Characteristics of Wave Propagation in The Saturated Thermoelastic Porous Medium

Took into consideration the coupling effect of thermo, hydraulics and mechanics, a set of thermo–hydro-mechanical coupled wave equations for fluid–saturated soil are developed. In these wave equations, the $P_{3}$ -wave in solid phase and $P_{4}$ -wave in fluid phase are coupled into $T$ -wave in fluid–saturated soil by the assumption that the temperature of the solid phase is equal to the temperature of liquid phase at the same position. The dispersion equations for the thermo-elastic wave, which can be degraded to the equations for elastic wave in fluid–saturated soil, are derived from the above equations by introducing four potential functions. Then, these equations are solved numerically. The characteristics of wave phase velocity, attenuation and the effect of thermal expansion, initial temperature and porosity, etc., on phase velocities of $P_{1}$ -, $P_{2}$ -, and $T$ -wave are discussed. As a reference, the characteristics of the propagation of elastic waves in fluid–saturated soil are also studied.

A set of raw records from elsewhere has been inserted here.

(** *** Schedules *)

(** A reminder's schedule is accepted exactly when it is the decimal text, without
    leading zeros, of a time up to [2^53 - 1], and with that time. *)
Theorem not_before_exact s v : validate_not_before s = Ok v ↔ s = num_to_string v ∧ (v ≤ MAX_NOT_BEFORE)%N.
Proof.
  unfold validate_not_before. split.
  - case_bool_decide as Hn; [done|]. destruct (str_all is_ascii_digit s) eqn:Hd; [|done]. cbn [orb negb].
    destruct (leading_zero s) eqn:Hz; [done|]. destruct (parse_uint u64_max s) as [v'|] eqn:Hp; [|done].
    destruct (N.ltb_spec MAX_NOT_BEFORE v'); [done|]. intros [= ->]. split; [by apply parse_uint_canonical|done].
  - intros [-> Hv]. rewrite bool_decide_false by apply num_to_string_nonempty. rewrite num_to_string_digits. cbn [orb negb].
    assert (v < 10 ^ 20)%N by (eapply N.le_lt_trans; [exact Hv|done]).
    rewrite num_to_string_no_leading, parse_uint_num by (done || (etransitivity; [exact Hv|done])).
    by rewrite (proj2 (N.ltb_ge _ _)).
Qed.

(** ** Witnesses *)

Module IngestEnvelopesDemo.

#[local] Instance demo_debug : DebugApi := {| debug_str := quoted; debug_strs := foldr String.append "" |}.

Definition persona (tags : list Tag) : NostrEvent := mkEvent 1 7 100 KIND_PERSONA (["d"; "helper"] :: tags) "".

Lemma shared_heads_unambiguous_witness :
  (is_unshared_gated_event (persona [["shared"; "true"]]) 8 = false ↔
     ∃ t, t ∈ ev_tags (persona [["shared"; "true"]]) ∧ head t = Some "shared") ∧
  (∀ t, t ∈ ev_tags (persona [["shared"; "true"]]) → head t = Some "shared" → t = ["shared"; "true"]).
Proof. apply (shared_heads_unambiguous (persona [["shared"; "true"]]) "persona event" 8); by vm_compute. Defined.

(** The validator looks at tags named [shared] only, the SQL containment at any position: a
    tag that has both words elsewhere is accepted, is not shared for the gate, and is
    selected by the query. *)
Example shared_words_elsewhere :
  let e := persona [["x"; "shared"; "true"]] in
  validate_persona_envelope e = Ok tt ∧ is_unshared_gated_event e 8 = true ∧
  json_contains (ev_tags e) [["shared"; "true"]] = true.
Proof. by vm_compute. Qed.

Example persona_verdicts :
  validate_persona_envelope (persona [["shared"; "yes"]]) ≠ Ok tt ∧
  validate_persona_envelope (persona [["shared"; "true"]; ["shared"; "true"]]) ≠ Ok tt ∧
  validate_persona_envelope (mkEvent 1 7 100 KIND_PERSONA [["d"; "-helper"]] "") ≠ Ok tt.
Proof. split_and!; vm_compute; congruence. Qed.

Example not_before_verdicts :
  validate_not_before "1700000000" = Ok 1700000000%N ∧ validate_not_before "007" ≠ Ok 7%N ∧
  validate_not_before "9007199254740991" = Ok 9007199254740991%N ∧ is_ok (validate_not_before "9007199254740992") = false.
Proof. split_and!; vm_compute; congruence. Qed.

End IngestEnvelopesDemo.
(* ===== verification/IngestCalls.v ===== *)
(** * Ingest: lookups and thread ancestry ([buzz-relay/src/handlers/ingest.rs], [buzz-core/src/nip10.rs])

    What the write path asks of the database, the caches and the handlers it hands events
    to is a call ([icall]) with a reply; the checks that need such lookups are programs of
    calls.  Handlers that are files of their own ([command_executor.rs],
    [relay_admin.rs], [side_effects.rs] and the like) are single calls.  Metrics and logs
    are left out.

    The last part compares the two ways a thread is resolved: from the tags a client sends
    and, for the replies the relay writes itself, from the parent alone. *)

From stdpp Require Import base gmap strings list.
From Stdlib Require Import Ascii.
From S2P Require Import Prelude Text Nostr CanonicalJson Tenant MeshWire Auth Topics Protocol Filter ReadGate EventQuery.
From S2P Require Import Connections Fanout Conformance Programs Imeta IngestRules IngestEnvelopes.

(** ** Data *)

(** [buzz_db::DbError]: the variants the code tells apart, and what it prints as. *)
Inductive FaultKind := ChannelNotFound | AuthRejected | OtherFault.
Record DbFault := mkFault { fault_kind : FaultKind; fault_text : string }.

(** [depth + 1] of an [i32], which wraps around. *)
Definition i32_succ (depth : Z) : Z := ((depth + 1 + 2 ^ 31) mod 2 ^ 32 - 2 ^ 31)%Z.

(** The columns of [ChannelRecord] and [ThreadMetadataRecord] that ingest reads. *)
Record ChannelRecord := mkChannelRecord {
  cr_channel_type : string;
  cr_visibility : string;
  cr_created_by : bytes;
  cr_archived_at : option Z;
  cr_ttl_seconds : option Z
}.
Record ThreadMetadataRecord := mkThreadRecord { tr_root_event_id : option bytes; tr_depth : Z }.

Record ThreadMetadataOwned := mkThreadMeta {
  tm_event_id : bytes;
  tm_event_created_at : Z;
  tm_channel_id : Uuid;
  tm_parent_event_id : bytes;
  tm_parent_event_created_at : Z;
  tm_root_event_id : bytes;
  tm_root_event_created_at : Z;
  tm_depth : Z;
  tm_broadcast : bool
}.

Record ReplyAncestry := mkAncestry {
  ra_parent_event_id : bytes;
  ra_parent_event_created_at : Z;
  ra_root_event_id : bytes;
  ra_root_event_created_at : Z;
  ra_depth : Z
}.

Record RestrictionState := mkRestriction { rs_banned : bool; rs_muted_until : option Z }.
Record BlobSidecar := mkSidecar { sc_ext : string; sc_mime_type : string; sc_size : N; sc_duration_secs : option F64 }.

Inductive ChannelVisibility := Open | Private.
Inductive ChannelType := Stream | Forum | Dm | Workflow.
Inductive RelayAdminError := Banned | AdminRejected (reason : string) | AdminInternal (reason : string).
Inductive RemoveResult := Removed | IsOwner | NotFound | RoleMismatch.
Inductive AcceptError := Validation (reason : string) | AcceptInternal (reason : string).
Inductive AcceptLeaseOutcome :=
| Accepted | StaleEvent | StaleGeneration | EndpointAlreadyLeased | LeaseQuotaExceeded | SourceEventCollision
| ConstraintViolation.
Inductive ReactionEventInsertOutcome :=
| TargetMissing | Duplicate | Inserted (stored_event : StoredEvent) (was_inserted : bool).
Inductive ReactionChannelResult :=
| ReactionChannel (ch : Uuid) | NoChannel | TargetNotFound | NoTarget | ReactionDbError (e : string).
Lemma may_edit_mono h h' : h `prefix_of` h' → may_edit h → may_edit h'.
Proof.
  intros Hp (id & target & Ht & Hw). exists id, target. split; [by eapply answered_mono|].
  destruct Hw as [[Ha Hm]|Ho]; [left|right; by eapply answered_mono]. split; [done|]. intros c Hc.
  destruct (Hm c Hc) as [?|(row & ? & ?)]; [left; by eapply answered_mono|right; exists row].
  split; [by eapply answered_mono|done].
Qed.

Lemma vetted_mono h h' : h `prefix_of` h' → vetted h → vetted h'.
Proof.
  intros Hp [Ha Hd He Hm]. split; intros Hk.
  - by eapply answered_mono, Ha.
  - by eapply answered_mono, Hd.
  - by eapply may_edit_mono, He.
  - destruct (Hm Hk) as (owner & ? & ?). exists owner. split; [done|by eapply answered_mono].
Qed.

Lemma admitted_mono h h' ch : h `prefix_of` h' → admitted h ch → admitted h' ch.
Proof.
  intros Hp (Hc & He & Hv & row & Hr & Ha). split; [by eapply cleared_mono|]. split; [done|].
  split; [by eapply vetted_mono|]. exists row.
  split; [by eapply row_read_mono|done].
Qed.

Lemma stored_as_mono h h' ch s : h `prefix_of` h' → stored_as h ch s → stored_as h' ch s.
Proof.
  intros Hp [?|[(d & ?)|[(th & ?)|(th & tg & ac & em & w & ?)]]]; [left|right; left; exists d|right; right; left; exists th|
    right; right; right; exists th, tg, ac, em, w]; by eapply answered_mono.
Qed.

(** A program whose calls are admissible wherever [P] holds keeps [P], and what it may
    return is known. *)
Lemma W_calls {A} (ok : icall → Prop) (P : list ievent → Prop) (S : A → Prop) (p : io A) h :
  (∀ h h', h `prefix_of` h' → P h → P h') → (∀ h c, P h → ok c → call_guard h c) →
  only ok p → rets S p → P h → W p h (λ h' x, P h' ∧ S x).
Proof.
  intros Hm Hg. revert h. induction p as [x|c k IH]; intros h Ho Hs HP; simpl in *; [done|].
  destruct Ho as [Hc Hk]. split; [by apply Hg|]. intros r _. apply IH; [done..|]. eapply Hm; [|exact HP]. by eexists.
Qed.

The computation results show that (1) the phase velocity of $P_{1}$ -wave obtained by the theory of thermoporoelascity (THM) is faster than that by the theory of poroelasticity (HM); (2) the attenuation of $P_{1}$ -wave obtained by either the theory of THM or HM are consistent; (3) the dissemination characteristics of $P_{2}$ -wave are almost consistent; (4) the phase velocity of $T$ -wave is the slowest among the three compressional waves; and (5) The attenuation versus frequency characteristic of $T$ -wave is similar to that of $P_{2}$ -wave.